## Task description
Pull every line with "state" from the entries below.

## Provided records
◇ ◇ ◇ ◇ ◇
Definition Recover (cfg : Config.Config) (deriver : option Deriver)
    (acknowledgement expectedChecksum : string) (overrides : gmap string Z) : W Manifest :=
  if negb (String.eqb acknowledgement RecoverAcknowledgement)
  then w_fail (New ("recover requires exact acknowledgement " +:+ quote RecoverAcknowledgement))
  else
    '(state, manifest) ← open_ledger cfg;
    bound ← store_call (fun _ => Wallets.InstallationID);
    match bound with
    | Some existing =>
        if negb (String.eqb existing (InstallationID manifest))
        then w_fail (New ("gateway database belongs to installation " +:+ quote existing +:+ ", not "
                          +:+ quote (InstallationID manifest)))
        else w_fail (New "gateway database is already bound to this installation; recovery is not required")
    | None =>
        targets ← w_lift (RecoveryTargets manifest overrides);
        let expectedChecksum := TrimSpace expectedChecksum in
        if negb (lower_sha256 expectedChecksum)
        then w_fail (New "recover requires a 64-character lowercase --mapping-sha256 from recovery-checksum")
        else
          actualChecksum ← RecoveryChecksum cfg manifest targets deriver;
          if negb (String.eqb actualChecksum expectedChecksum)
          then w_fail (New ("recovery mapping checksum mismatch: calculated=" +:+ actualChecksum))
          else
            _ ← store_call (fun _ => BeginInstallationRecovery (InstallationID manifest));
            manifest ← ledger_call (fun fs now => RaiseHighWater fs state (map_to_list targets) now);
            match deriver with
            | None => w_fail (New "address deriver is required")
            | Some deriver =>
                _ ← restore_wallets cfg targets deriver (sorted_wallets cfg);
                manifest ← w_map_err (Wrap "complete recovered address ledger")
                  (ledger_call (fun fs now => ClearSkippedAddressIndices fs state now));
                _ ← verify_coverage (fun _ => []) (map_to_list (Installation.Wallets manifest));
                _ ← w_map_err (Wrap "complete recovered database binding")
                      (store_call (fun _ => BindRecoveredInstallation (InstallationID manifest)));
                mret manifest
            end
    end.

Definition reference_char (c : ascii) : bool := is_alnum c || one_of "._:/@+-" c.

Definition validReconciliationReference (value : string) : bool :=
  negb (len value =? 0) && negb (128 <? len value) && forallb reference_char (to_bytes value).

Definition UnsealCoordinatorRecovery (cfg : Config.Config)
    (acknowledgement expectedInstallationID reconciliationReference : string) : W (Manifest * bool) :=
  if negb (String.eqb acknowledgement CoordinatorRecoveryUnsealAcknowledgement)
  then w_fail (New ("recovery-unseal-coordinator requires exact acknowledgement "
                    +:+ quote CoordinatorRecoveryUnsealAcknowledgement))
  else
    let reconciliationReference := TrimSpace reconciliationReference in
    if negb (validReconciliationReference reconciliationReference)
    then w_fail (New "recovery-unseal-coordinator requires a 1-128 character non-secret --reconciliation-reference using letters, digits, '.', '_', ':', '/', '@', '+', or '-'")
    else
      '(_, manifest) ← open_ledger cfg;
      let expectedInstallationID := TrimSpace expectedInstallationID in
      if negb (lower_sha256 expectedInstallationID)
      then w_fail (New "recovery-unseal-coordinator requires the exact 64-character lowercase --installation-id emitted by recover")
      else if negb (String.eqb expectedInstallationID (InstallationID manifest))
      then w_fail (New ("recovery unseal installation mismatch: expected=" +:+ quote expectedInstallationID
                        +:+ " manifest=" +:+ quote (InstallationID manifest)))
      else
        boundID ← store_call (fun _ => Wallets.InstallationID);
        match boundID with
        | None => w_fail (New "gateway database is not bound to this installation; complete audited recovery first")
        | Some boundID =>
            if negb (String.eqb boundID (InstallationID manifest))
            then w_fail (mismatch boundID (InstallationID manifest))
            else
              unsealed ← store_call (fun now =>
                Wallets.UnsealCoordinatorRecovery (InstallationID manifest) reconciliationReference now);
              mret (manifest, unsealed)
        end.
◇ ◇ ◇ ◇ ◇
## Finished task
    '(state, manifest) ← open_ledger cfg;
            manifest ← ledger_call (fun fs now => RaiseHighWater fs state (map_to_list targets) now);
                  (ledger_call (fun fs now => ClearSkippedAddressIndices fs state now));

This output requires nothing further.